→ ACTION ITEM
Gather each line of the entries below that includes "entry".

→ EXERCISE MATERIAL

(* ===== verification/Lru.v ===== *)
(** * Bounded caches and persistent maps

    Two external containers the node is built on, as interfaces: the
    least-recently-used cache of the [lru] crate and the key-value maps of the
    database ([DataMap]).  The laws state what the clients rely on, in terms of
    the finite map the container holds.  Each interface has an executable
    instance. *)

From S2P Require Import Prelude.

(** ** [lru::LruCache] *)

Class LruOps (C K V : Type) `{Countable K} := {
  lru_new : Z -> C;
  (** [contains] and [peek] do not touch the recency order, [get] does. *)
  lru_contains : C -> K -> bool;
  lru_peek : C -> K -> option V;
  lru_get : C -> K -> option V * C;
  lru_put : C -> K -> V -> C;
  lru_pop : C -> K -> C;
  (** The entries. *)
  lru_view : C -> gmap K V;
}.

Class LruLaws (C K V : Type) `{LruOps C K V} := {
  lru_view_new cap : lru_view (lru_new cap) = ∅;
  lru_contains_view (c : C) k :
    lru_contains c k = bool_decide (is_Some (lru_view c !! k));
  lru_peek_view (c : C) k : lru_peek c k = lru_view c !! k;
  lru_get_view (c : C) k :
    (lru_get c k).1 = lru_view c !! k /\ lru_view (lru_get c k).2 = lru_view c;
  (** [put] stores its entry and may evict others. *)
  lru_put_same (c : C) k v : lru_view (lru_put c k v) !! k = Some v;
  lru_put_sub (c : C) k v : lru_view (lru_put c k v) ⊆ <[k := v]> (lru_view c);
  lru_pop_view (c : C) k : lru_view (lru_pop c k) = delete k (lru_view c);
}.

(** An instance: the entries from the most to the least recently used. *)
Module ListLru.
Record cache (K V : Type) := mk_cache { capacity : Z; entries : list (K * V) }.
Arguments mk_cache {_ _} _ _.
Arguments capacity {_ _} _.
Arguments entries {_ _} _.

Section Ops.
Context {K V : Type} `{Countable K}.

(** The entries other than that of [k]. *)
Definition without (k : K) (l : list (K * V)) : list (K * V) :=
  base.filter (fun p => p.1 <> k) l.

Definition view (c : cache K V) : gmap K V := list_to_map (entries c).

Definition get (c : cache K V) (k : K) : option V * cache K V :=
  match view c !! k with
  | Some v => (Some v, mk_cache (capacity c) ((k, v) :: without k (entries c)))
  | None => (None, c)
  end.

Definition put (c : cache K V) (k : K) (v : V) : cache K V :=
  mk_cache (capacity c) ((k, v) :: take (Z.to_nat (capacity c - 1)) (without k (entries c))).

Definition pop (c : cache K V) (k : K) : cache K V :=
  mk_cache (capacity c) (without k (entries c)).

Lemma lookup_without k l k' :
  (list_to_map (without k l) : gmap K V) !! k' =
  if decide (k' = k) then None else (list_to_map l : gmap K V) !! k'.
Proof.
  unfold without. induction l as [|[k1 v1] l IH]; [by case_decide|].
  rewrite filter_cons, list_to_map_cons. destruct (decide ((k1, v1).1 <> k)) as [Hk|Hk]; cbn in Hk.
  - rewrite list_to_map_cons. destruct (decide (k1 = k')) as [->|?].
    + by rewrite !lookup_insert_eq, decide_False.
    + by rewrite !lookup_insert_ne, IH by done.
  - apply dec_stable in Hk as ->. rewrite IH. case_decide; [done|]. by rewrite lookup_insert_ne.
Qed.

Lemma list_to_map_take n (l : list (K * V)) :
  (list_to_map (take n l) : gmap K V) ⊆ list_to_map l.
Proof.
  revert n. induction l as [|[k v] l IH]; intros [|n]; cbn; try done; try apply map_empty_subseteq.
  apply insert_mono, IH.
Qed.
End Ops.

#[global] Instance list_lru_ops {K V : Type} `{Countable K} : LruOps (cache K V) K V := {|
  lru_new cap := mk_cache cap [];
  lru_contains c k := bool_decide (is_Some (view c !! k));
  lru_peek c k := view c !! k;
  lru_get c k := get c k;
  lru_put c k v := put c k v;
  lru_pop c k := pop c k;
  lru_view c := view c;
|}.

#[global] Instance list_lru_laws {K V : Type} `{Countable K} : LruLaws (cache K V) K V.
Proof.
  split; intros; cbn; try done.
  - unfold get. destruct (view c !! k) as [v|] eqn:E; cbn; [|done]. split; [done|].
    apply map_eq. intros k'. unfold view. cbn. destruct (decide (k = k')) as [->|?].
    + by rewrite lookup_insert_eq, <-E.
    + rewrite lookup_insert_ne, lookup_without, decide_False by done. done.
  - unfold view. cbn. by rewrite lookup_insert_eq.
  - unfold view. cbn. apply map_subseteq_spec. intros k' v'.
    destruct (decide (k = k')) as [->|?]; [by rewrite !lookup_insert_eq|].
    rewrite !lookup_insert_ne by done. intros Hv.
    eapply lookup_weaken in Hv; [|apply list_to_map_take].
    rewrite lookup_without, decide_False in Hv; done.
  - apply map_eq. intros k'. unfold view. cbn. rewrite lookup_without.
    case_decide; [subst; by rewrite lookup_delete_eq|by rewrite lookup_delete_ne].
Qed.
End ListLru.

(** ** [lru::LruCache] as a queue *)

(** The operations of the caches that the memory pool uses as queues.
    [lq_entries] lists the entries from the most to the least recently used. *)
Class LruQueueOps (C K V : Type) := {
  lq_new : Z -> C;
  lq_len : C -> Z;
  lq_contains : C -> K -> bool;
  (** The value that was replaced. *)
  lq_put : C -> K -> V -> option V * C;
  lq_get_or_insert : C -> K -> V -> C;
  lq_pop_lru : C -> option (K * V) * C;
  lq_clear : C -> C;
  lq_into_iter : C -> list (K * V);
  lq_cap : C -> Z;
  lq_entries : C -> list (K * V);
}.

(** The entries without that of [k], and the value of [k]. *)
Definition drop_key {K V} `{EqDecision K} (k : K) (l : list (K * V)) : list (K * V) := base.filter (fun p => p.1 <> k) l.
Definition assoc {K V} `{EqDecision K} (k : K) (l : list (K * V)) : option V :=
  snd <$> List.find (fun p => bool_decide (p.1 = k)) l.

(** A new entry is the most recently used one, and evicts the least recently
    used one of a full cache; a known key is moved to the front. *)
Definition bump {K V} `{EqDecision K} (cap : Z) (k : K) (v : V) (l : list (K * V)) : list (K * V) :=
  (k, v) :: (if assoc k l is Some _ then drop_key k l else if bool_decide (len l < cap) then l else removelast l).

Class LruQueueLaws (C K V : Type) `{EqDecision K} `{LruQueueOps C K V} := {
  lq_new_entries cap : lq_entries (lq_new cap : C) = [];
  lq_new_cap cap : lq_cap (lq_new cap : C) = cap;
  lq_len_entries (c : C) : lq_len c = len (lq_entries c);
  lq_contains_entries (c : C) k : lq_contains c k = bool_decide (k ∈ (lq_entries c).*1);
  lq_put_entries (c : C) k v : (lq_put c k v).1 = assoc k (lq_entries c) /\
    lq_entries (lq_put c k v).2 = bump (lq_cap c) k v (lq_entries c) /\ lq_cap (lq_put c k v).2 = lq_cap c;
  lq_get_or_insert_entries (c : C) k v :
    lq_entries (lq_get_or_insert c k v) = bump (lq_cap c) k (default v (assoc k (lq_entries c))) (lq_entries c) /\
    lq_cap (lq_get_or_insert c k v) = lq_cap c;
  lq_pop_lru_entries (c : C) : (lq_pop_lru c).1 = last (lq_entries c) /\
    lq_entries (lq_pop_lru c).2 = removelast (lq_entries c) /\ lq_cap (lq_pop_lru c).2 = lq_cap c;
  lq_clear_entries (c : C) : lq_entries (lq_clear c) = [] /\ lq_cap (lq_clear c) = lq_cap c;
  lq_into_iter_entries (c : C) : lq_into_iter c ≡ₚ lq_entries c;
}.

(** The list of entries is an instance. *)
Module LruQueue.
Section Instance_.
Context {K V : Type} `{EqDecision K}.

#[global] Instance list_queue_ops : LruQueueOps (ListLru.cache K V) K V := {|
  lq_new cap := ListLru.mk_cache cap [];
  lq_len c := len (ListLru.entries c);
  lq_contains c k := bool_decide (k ∈ (ListLru.entries c).*1);
  lq_put c k v := (assoc k (ListLru.entries c),
    ListLru.mk_cache (ListLru.capacity c) (bump (ListLru.capacity c) k v (ListLru.entries c)));
  lq_get_or_insert c k v := ListLru.mk_cache (ListLru.capacity c)
    (bump (ListLru.capacity c) k (default v (assoc k (ListLru.entries c))) (ListLru.entries c));
  lq_pop_lru c := (last (ListLru.entries c), ListLru.mk_cache (ListLru.capacity c) (removelast (ListLru.entries c)));
  lq_clear c := ListLru.mk_cache (ListLru.capacity c) [];
  lq_into_iter c := ListLru.entries c;
  lq_cap := ListLru.capacity;
  lq_entries := ListLru.entries;
|}.

#[global] Instance list_queue_laws : LruQueueLaws (ListLru.cache K V) K V.
Proof. by split. Qed.

(** Lists without a key twice. *)
Lemma assoc_None (k : K) (l : list (K * V)) : assoc k l = None <-> k ∉ l.*1.
Proof.
  unfold assoc. induction l as [|[k' v'] l IH]; cbn; [split; [intros _; apply not_elem_of_nil|done]|].
  rewrite not_elem_of_cons, <-IH. case_bool_decide; cbn; [|naive_solver]. split; [done|naive_solver].
Qed.

Lemma drop_key_keys k (l : list (K * V)) : (k ∉ (drop_key k l).*1) /\ sublist ((drop_key k l).*1) (l.*1).
Proof.
  split.
  - intros ([k' v'] & Hk & [Hne _]%list_elem_of_filter)%list_elem_of_fmap. naive_solver.
  - unfold drop_key. induction l as [|a l IH]; [done|]. rewrite filter_cons. case_decide; cbn; [by apply sublist_skip|by apply sublist_cons].
Qed.

Lemma drop_key_short k (l : list (K * V)) : is_Some (assoc k l) -> (length (drop_key k l) < length l)%nat.
Proof.
  unfold assoc, drop_key. induction l as [|[k' v'] l IH]; [by intros []|]. rewrite filter_cons. cbn.
  case_bool_decide as Hk.
  - intros _. rewrite decide_False by naive_solver. pose proof (length_filter (fun p : K * V => p.1 <> k) l). lia.
  - intros Hs. specialize (IH Hs). rewrite decide_True by done. cbn. lia.
Qed.

(** [bump] keeps the keys distinct and the list within its capacity. *)
Lemma bump_keys cap k v (l : list (K * V)) : NoDup l.*1 -> NoDup (bump cap k v l).*1.
Proof.
  intros Hl. unfold bump. cbn. destruct (assoc k l) eqn:E; cbn; apply NoDup_cons.
  - destruct (drop_key_keys k l) as [? Hs]. split; [done|]. by eapply sublist_NoDup.
  - apply assoc_None in E. case_bool_decide; [done|]. rewrite fmap_removelast. split; [|by apply NoDup_removelast].
    intros ?%elem_of_removelast. done.
Qed.

Lemma bump_length cap k v (l : list (K * V)) : 1 <= cap -> len l <= cap -> len (bump cap k v l) <= cap.
Proof.
  intros Hc Hl. unfold bump, len in *. cbn [length]. destruct (assoc k l) eqn:E; cbn.
  - pose proof (drop_key_short k l ltac:(by eexists)). lia.
  - case_bool_decide; [lia|]. rewrite length_removelast. lia.
Qed.
End Instance_.
End LruQueue.

(** ** [DataMap] *)

(** A persistent map; every access may fail with an I/O error. *)
Class DataMapOps (M K V : Type) `{Countable K} := {
  dm_get : M -> K -> result (option V);
  dm_contains : M -> K -> result bool;
  dm_insert : M -> K -> V -> result (M);
  dm_remove : M -> K -> result (M);
  dm_view : M -> gmap K V;
}.

(** A database that works: no access fails, and the map is what was written. *)
Class DataMapLaws (M K V : Type) `{DataMapOps M K V} := {
  dm_get_view (m : M) k : dm_get m k = Ok (dm_view m !! k);
  dm_contains_view (m : M) k :
    dm_contains m k = Ok (bool_decide (is_Some (dm_view m !! k)));
  dm_insert_view (m : M) k v :
    exists m', dm_insert m k v = Ok m' /\ dm_view m' = <[k := v]> (dm_view m);
  dm_remove_view (m : M) k :
    exists m', dm_remove m k = Ok m' /\ dm_view m' = delete k (dm_view m);
}.

Module MapDb.
Record db (K V : Type) := mk_db { contents : list (K * V) }.
Arguments mk_db {_ _} _.
Arguments contents {_ _} _.

#[global] Instance map_db_ops {K V : Type} `{Countable K} : DataMapOps (db K V) K V := {|
  dm_get m k := Ok ((list_to_map (contents m) : gmap K V) !! k);
  dm_contains m k :=
    Ok (bool_decide (is_Some ((list_to_map (contents m) : gmap K V) !! k)));
  dm_insert m k v := Ok (mk_db ((k, v) :: contents m));
  dm_remove m k := Ok (mk_db (ListLru.without k (contents m)));
  dm_view m := list_to_map (contents m);
|}.

#[global] Instance map_db_laws {K V : Type} `{Countable K} : DataMapLaws (db K V) K V.
Proof.
  split; intros; cbn; try done.
  - by eexists.
  - eexists. split; [done|]. cbn. apply map_eq. intros k'. rewrite ListLru.lookup_without.
    case_decide; [subst; by rewrite lookup_delete_eq|by rewrite lookup_delete_ne].
Qed.
End MapDb.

→ OUTPUT
  (** [put] stores its entry and may evict others. *)
(** A new entry is the most recently used one, and evicts the least recently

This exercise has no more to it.